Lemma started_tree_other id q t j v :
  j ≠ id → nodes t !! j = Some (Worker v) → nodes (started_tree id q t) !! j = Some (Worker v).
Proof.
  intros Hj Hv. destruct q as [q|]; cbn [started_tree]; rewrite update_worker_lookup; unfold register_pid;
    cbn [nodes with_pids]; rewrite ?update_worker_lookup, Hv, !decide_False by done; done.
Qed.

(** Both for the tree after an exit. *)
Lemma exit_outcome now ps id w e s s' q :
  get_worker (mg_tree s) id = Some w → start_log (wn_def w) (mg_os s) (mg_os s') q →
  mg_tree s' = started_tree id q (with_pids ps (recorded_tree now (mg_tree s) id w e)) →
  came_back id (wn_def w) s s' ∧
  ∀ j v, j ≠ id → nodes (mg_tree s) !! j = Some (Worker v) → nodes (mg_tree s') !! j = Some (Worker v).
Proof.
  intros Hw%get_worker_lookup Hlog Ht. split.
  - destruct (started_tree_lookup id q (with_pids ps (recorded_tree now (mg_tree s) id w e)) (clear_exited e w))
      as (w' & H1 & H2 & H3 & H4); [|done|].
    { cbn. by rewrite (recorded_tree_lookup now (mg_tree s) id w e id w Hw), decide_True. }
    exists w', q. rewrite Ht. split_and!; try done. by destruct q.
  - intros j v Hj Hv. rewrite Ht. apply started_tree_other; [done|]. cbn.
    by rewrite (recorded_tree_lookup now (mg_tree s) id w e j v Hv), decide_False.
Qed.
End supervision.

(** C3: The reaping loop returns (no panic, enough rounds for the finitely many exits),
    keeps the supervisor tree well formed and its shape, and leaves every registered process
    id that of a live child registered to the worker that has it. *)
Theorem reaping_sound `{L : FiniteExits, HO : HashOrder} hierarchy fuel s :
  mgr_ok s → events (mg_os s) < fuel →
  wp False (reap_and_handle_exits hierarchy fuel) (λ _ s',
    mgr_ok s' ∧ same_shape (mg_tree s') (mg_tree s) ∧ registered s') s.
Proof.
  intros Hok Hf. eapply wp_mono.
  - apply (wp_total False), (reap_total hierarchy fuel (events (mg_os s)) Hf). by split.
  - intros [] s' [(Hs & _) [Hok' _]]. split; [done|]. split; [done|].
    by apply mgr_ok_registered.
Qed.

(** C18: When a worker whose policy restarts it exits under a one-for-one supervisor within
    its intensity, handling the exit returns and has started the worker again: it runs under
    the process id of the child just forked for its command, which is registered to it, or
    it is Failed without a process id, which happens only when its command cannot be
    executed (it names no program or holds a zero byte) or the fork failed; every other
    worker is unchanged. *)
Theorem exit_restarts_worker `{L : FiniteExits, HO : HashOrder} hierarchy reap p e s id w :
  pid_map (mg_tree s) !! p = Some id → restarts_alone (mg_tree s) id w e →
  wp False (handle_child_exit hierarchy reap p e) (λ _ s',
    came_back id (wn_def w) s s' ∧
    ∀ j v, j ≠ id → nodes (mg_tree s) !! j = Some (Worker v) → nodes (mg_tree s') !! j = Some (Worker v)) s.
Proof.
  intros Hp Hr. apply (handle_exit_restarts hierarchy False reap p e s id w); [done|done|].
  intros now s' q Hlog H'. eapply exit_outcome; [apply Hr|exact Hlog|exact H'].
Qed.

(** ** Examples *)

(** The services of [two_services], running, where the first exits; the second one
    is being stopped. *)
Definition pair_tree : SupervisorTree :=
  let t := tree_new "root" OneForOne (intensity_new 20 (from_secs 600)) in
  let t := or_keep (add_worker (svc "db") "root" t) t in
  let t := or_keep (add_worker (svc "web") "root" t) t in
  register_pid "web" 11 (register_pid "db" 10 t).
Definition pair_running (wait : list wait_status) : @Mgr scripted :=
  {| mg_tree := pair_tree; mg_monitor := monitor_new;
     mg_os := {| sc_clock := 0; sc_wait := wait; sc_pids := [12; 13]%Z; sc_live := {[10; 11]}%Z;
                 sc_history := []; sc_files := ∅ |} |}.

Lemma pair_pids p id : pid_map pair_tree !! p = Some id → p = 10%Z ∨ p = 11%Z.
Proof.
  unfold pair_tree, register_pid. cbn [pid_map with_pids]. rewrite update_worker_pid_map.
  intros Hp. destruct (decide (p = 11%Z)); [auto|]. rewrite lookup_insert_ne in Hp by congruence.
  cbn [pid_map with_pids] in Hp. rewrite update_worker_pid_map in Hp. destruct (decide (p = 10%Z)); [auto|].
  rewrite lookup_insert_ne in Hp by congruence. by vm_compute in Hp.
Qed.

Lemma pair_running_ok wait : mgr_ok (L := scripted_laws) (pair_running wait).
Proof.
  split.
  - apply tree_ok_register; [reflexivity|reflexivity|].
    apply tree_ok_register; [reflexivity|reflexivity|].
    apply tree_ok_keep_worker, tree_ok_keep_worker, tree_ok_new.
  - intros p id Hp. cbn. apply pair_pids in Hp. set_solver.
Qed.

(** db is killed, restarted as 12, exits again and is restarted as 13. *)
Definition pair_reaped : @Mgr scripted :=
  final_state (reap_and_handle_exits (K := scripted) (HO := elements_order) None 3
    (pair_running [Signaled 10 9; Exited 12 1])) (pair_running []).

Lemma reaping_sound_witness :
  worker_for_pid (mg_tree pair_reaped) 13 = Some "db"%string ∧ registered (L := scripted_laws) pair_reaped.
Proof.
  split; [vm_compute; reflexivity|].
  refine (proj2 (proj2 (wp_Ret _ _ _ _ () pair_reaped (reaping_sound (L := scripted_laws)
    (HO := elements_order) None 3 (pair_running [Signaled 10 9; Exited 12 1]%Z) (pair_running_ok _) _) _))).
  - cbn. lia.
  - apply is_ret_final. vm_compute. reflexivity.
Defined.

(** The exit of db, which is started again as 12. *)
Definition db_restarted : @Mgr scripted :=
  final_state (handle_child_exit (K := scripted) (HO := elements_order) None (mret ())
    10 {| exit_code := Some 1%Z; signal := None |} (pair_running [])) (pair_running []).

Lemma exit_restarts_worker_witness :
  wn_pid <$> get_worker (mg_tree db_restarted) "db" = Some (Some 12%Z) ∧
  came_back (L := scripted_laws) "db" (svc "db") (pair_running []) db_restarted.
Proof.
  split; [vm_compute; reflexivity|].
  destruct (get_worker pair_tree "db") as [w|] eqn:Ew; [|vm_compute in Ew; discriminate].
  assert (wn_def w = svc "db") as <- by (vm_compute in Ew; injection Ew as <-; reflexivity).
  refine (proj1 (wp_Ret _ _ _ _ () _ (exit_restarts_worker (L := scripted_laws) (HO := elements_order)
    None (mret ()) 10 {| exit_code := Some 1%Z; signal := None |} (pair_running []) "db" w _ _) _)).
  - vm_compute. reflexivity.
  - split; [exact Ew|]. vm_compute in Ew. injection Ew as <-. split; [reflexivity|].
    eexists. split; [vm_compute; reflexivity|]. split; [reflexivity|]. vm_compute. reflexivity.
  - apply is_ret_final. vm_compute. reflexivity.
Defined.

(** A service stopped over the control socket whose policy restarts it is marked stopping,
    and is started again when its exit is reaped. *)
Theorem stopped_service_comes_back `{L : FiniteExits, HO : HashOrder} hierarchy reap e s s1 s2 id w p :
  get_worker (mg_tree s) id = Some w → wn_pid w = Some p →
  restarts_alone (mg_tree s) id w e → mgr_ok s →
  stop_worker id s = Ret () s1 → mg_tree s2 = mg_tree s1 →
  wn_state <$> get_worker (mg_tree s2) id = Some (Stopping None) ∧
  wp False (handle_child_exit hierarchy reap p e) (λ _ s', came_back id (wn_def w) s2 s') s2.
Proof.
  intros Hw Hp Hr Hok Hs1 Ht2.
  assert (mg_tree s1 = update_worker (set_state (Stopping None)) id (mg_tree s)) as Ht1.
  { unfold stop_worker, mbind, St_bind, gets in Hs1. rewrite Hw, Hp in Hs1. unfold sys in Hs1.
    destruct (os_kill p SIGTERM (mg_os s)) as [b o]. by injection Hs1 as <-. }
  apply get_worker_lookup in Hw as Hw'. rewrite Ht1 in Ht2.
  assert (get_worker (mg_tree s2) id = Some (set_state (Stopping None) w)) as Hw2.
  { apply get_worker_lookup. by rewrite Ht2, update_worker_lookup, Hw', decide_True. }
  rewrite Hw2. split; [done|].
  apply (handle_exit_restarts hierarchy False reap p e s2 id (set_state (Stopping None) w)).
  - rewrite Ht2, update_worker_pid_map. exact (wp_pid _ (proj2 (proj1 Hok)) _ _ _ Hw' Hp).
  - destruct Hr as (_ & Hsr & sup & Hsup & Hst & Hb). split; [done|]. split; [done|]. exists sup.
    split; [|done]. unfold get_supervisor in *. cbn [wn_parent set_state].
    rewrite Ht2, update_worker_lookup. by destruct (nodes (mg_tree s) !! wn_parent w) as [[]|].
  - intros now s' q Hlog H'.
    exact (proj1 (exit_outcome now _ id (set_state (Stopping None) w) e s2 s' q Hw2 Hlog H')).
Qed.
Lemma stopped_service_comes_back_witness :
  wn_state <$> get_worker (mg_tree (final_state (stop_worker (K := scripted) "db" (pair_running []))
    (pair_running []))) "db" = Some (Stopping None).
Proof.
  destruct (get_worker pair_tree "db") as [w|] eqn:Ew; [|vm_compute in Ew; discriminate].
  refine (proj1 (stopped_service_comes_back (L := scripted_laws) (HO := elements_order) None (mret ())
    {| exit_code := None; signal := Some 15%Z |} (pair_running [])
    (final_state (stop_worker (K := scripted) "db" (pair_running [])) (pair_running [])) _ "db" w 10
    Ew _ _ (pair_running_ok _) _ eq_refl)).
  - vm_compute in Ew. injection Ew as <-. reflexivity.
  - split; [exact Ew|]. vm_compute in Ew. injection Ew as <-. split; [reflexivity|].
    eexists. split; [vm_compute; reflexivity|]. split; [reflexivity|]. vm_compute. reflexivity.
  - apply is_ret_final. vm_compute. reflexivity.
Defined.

§ Work item
Restate word for word only the lines above from the line containing "mg_tree s' = started_tree" to the line containing "- destruct (started_tree_lookup", both of them included.

§ Solution
  mg_tree s' = started_tree id q (with_pids ps (recorded_tree now (mg_tree s) id w e)) →
  came_back id (wn_def w) s s' ∧
  ∀ j v, j ≠ id → nodes (mg_tree s) !! j = Some (Worker v) → nodes (mg_tree s') !! j = Some (Worker v).
Proof.
  intros Hw%get_worker_lookup Hlog Ht. split.
  - destruct (started_tree_lookup id q (with_pids ps (recorded_tree now (mg_tree s) id w e)) (clear_exited e w))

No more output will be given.